>>

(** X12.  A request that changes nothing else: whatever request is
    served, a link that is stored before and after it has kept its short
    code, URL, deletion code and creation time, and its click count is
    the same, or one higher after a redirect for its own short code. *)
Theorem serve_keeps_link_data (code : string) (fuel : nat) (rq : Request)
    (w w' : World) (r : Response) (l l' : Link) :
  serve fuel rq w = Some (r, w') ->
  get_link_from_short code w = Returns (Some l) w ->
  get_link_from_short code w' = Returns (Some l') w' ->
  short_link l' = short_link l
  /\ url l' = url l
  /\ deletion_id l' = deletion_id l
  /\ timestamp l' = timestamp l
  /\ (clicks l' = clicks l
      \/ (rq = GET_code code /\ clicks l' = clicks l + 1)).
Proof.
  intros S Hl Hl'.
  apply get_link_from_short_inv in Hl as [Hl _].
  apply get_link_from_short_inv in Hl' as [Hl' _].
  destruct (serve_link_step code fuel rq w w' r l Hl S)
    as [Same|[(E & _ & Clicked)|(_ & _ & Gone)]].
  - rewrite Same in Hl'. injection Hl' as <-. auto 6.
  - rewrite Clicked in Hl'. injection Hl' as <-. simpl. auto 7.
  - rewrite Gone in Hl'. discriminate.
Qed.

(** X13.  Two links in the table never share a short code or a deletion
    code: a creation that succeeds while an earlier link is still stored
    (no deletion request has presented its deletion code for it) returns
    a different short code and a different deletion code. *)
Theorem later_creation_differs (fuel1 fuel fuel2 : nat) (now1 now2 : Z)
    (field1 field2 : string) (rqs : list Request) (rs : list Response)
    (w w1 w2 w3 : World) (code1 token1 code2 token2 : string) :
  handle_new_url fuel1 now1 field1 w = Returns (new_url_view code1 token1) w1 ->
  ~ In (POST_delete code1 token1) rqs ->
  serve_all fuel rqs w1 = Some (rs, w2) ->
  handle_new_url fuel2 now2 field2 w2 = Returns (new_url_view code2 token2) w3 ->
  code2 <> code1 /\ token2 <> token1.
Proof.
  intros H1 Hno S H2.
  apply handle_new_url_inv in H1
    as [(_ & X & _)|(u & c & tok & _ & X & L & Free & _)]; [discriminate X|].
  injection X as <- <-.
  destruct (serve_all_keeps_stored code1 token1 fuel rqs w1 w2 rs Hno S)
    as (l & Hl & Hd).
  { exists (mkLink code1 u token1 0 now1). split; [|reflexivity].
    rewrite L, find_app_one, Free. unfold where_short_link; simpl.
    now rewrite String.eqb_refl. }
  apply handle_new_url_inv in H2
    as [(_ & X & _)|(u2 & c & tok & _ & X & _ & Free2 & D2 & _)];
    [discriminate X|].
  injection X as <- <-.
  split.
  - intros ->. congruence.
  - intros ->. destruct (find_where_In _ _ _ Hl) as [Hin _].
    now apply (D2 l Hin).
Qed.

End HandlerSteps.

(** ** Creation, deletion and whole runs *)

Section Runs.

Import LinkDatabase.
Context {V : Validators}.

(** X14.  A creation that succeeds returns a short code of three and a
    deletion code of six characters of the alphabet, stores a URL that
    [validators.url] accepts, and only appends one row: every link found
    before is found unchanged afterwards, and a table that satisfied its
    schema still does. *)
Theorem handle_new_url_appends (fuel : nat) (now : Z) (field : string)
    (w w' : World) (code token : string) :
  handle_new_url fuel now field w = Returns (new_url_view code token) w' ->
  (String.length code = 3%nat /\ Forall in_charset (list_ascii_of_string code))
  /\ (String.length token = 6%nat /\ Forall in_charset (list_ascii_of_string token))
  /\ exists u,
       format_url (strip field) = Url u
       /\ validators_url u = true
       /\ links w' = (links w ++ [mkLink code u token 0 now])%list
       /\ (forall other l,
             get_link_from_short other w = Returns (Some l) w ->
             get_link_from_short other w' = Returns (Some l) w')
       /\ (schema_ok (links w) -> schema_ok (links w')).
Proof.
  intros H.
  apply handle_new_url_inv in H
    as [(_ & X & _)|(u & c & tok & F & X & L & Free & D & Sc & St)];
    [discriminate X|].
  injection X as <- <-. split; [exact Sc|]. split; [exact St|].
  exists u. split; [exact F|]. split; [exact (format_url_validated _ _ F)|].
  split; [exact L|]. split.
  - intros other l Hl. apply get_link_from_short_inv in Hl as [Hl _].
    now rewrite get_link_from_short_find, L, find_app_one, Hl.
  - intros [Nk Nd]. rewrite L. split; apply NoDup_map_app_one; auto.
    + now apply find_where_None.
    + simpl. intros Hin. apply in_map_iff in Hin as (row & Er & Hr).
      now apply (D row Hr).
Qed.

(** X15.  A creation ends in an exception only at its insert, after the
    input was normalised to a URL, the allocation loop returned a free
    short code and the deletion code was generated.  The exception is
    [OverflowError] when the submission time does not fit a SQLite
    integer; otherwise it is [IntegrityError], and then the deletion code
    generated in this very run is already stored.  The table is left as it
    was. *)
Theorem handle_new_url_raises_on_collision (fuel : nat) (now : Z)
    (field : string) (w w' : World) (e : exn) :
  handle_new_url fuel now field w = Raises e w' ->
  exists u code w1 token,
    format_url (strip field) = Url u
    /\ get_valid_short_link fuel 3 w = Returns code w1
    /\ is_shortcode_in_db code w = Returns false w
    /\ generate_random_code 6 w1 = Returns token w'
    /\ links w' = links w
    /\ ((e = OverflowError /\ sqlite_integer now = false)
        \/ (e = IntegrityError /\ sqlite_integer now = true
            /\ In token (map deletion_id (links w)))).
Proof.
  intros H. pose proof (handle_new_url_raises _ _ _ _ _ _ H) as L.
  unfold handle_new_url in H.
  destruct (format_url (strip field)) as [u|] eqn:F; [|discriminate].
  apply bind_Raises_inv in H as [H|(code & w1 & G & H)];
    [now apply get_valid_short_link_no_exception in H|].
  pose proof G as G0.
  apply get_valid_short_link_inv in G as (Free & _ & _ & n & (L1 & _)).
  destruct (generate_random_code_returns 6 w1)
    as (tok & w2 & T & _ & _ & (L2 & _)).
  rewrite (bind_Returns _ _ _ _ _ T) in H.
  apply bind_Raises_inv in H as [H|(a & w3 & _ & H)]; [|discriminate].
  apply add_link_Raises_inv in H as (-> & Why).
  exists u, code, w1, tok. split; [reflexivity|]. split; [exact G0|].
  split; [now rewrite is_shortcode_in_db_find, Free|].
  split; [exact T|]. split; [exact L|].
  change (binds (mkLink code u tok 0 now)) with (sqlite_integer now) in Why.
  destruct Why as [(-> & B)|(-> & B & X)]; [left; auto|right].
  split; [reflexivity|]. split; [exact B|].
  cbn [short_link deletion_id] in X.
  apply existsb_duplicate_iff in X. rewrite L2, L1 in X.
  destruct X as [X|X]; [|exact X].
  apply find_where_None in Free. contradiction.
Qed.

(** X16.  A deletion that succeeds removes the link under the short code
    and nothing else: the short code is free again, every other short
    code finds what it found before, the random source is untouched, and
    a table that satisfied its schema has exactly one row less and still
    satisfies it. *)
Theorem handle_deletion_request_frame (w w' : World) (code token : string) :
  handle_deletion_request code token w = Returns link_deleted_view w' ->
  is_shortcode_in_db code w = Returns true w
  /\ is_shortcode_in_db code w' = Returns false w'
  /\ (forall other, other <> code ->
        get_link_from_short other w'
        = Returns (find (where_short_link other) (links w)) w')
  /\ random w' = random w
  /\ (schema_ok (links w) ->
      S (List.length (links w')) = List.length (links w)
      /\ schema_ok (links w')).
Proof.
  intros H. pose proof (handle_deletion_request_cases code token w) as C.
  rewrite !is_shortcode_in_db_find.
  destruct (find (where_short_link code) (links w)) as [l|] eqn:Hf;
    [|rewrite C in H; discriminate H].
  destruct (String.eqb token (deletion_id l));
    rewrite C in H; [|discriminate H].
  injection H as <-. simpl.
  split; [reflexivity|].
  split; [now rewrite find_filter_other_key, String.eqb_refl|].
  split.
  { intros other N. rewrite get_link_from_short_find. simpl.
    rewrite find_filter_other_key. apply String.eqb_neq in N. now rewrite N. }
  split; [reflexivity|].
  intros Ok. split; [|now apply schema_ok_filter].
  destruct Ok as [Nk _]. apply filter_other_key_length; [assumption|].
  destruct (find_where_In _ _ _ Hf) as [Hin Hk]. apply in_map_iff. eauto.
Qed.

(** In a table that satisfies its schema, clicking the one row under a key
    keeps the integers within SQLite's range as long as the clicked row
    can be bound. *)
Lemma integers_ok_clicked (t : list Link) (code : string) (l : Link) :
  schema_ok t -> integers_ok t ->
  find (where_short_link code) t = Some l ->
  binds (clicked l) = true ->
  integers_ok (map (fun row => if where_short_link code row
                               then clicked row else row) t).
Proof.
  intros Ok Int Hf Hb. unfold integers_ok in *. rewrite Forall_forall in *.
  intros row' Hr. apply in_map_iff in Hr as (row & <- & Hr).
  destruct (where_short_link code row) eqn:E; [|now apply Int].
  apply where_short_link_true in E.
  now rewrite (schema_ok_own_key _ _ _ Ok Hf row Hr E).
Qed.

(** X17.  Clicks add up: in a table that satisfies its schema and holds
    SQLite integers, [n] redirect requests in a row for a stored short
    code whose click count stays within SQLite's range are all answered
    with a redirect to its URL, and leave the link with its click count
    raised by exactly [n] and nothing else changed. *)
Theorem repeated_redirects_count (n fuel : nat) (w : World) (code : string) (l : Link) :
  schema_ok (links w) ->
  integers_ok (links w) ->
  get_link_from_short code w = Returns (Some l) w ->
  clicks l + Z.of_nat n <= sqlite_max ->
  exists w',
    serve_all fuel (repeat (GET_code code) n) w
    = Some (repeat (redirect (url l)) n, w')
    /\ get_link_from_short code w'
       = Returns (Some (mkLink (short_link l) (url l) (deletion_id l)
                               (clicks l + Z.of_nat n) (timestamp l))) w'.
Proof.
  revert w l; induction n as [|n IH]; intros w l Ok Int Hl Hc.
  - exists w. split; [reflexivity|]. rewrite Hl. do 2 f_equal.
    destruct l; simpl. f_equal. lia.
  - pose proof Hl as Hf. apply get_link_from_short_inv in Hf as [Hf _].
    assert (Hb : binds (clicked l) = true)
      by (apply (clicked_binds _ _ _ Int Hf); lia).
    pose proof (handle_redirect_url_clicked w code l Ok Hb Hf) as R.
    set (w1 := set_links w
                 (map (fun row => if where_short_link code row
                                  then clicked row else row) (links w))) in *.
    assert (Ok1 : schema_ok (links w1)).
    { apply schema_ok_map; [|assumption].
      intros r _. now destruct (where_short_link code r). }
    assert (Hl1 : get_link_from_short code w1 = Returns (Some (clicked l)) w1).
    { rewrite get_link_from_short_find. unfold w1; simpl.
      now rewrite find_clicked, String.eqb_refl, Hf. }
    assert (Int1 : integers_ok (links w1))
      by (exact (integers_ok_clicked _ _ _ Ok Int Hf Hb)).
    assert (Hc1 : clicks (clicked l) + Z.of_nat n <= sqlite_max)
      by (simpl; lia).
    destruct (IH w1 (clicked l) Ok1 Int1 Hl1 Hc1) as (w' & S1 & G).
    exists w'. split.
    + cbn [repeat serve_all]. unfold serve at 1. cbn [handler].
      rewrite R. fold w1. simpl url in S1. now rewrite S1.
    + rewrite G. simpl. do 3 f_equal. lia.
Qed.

<<

Exercise requirements ▸ Please find every line in the listing that holds the string "pose" and copy it.

Solution to the problem ▸
  intros H. pose proof (handle_new_url_raises _ _ _ _ _ _ H) as L.
  pose proof G as G0.
  intros H. pose proof (handle_deletion_request_cases code token w) as C.
  - pose proof Hl as Hf. apply get_link_from_short_inv in Hf as [Hf _].
    pose proof (handle_redirect_url_clicked w code l Ok Hb Hf) as R.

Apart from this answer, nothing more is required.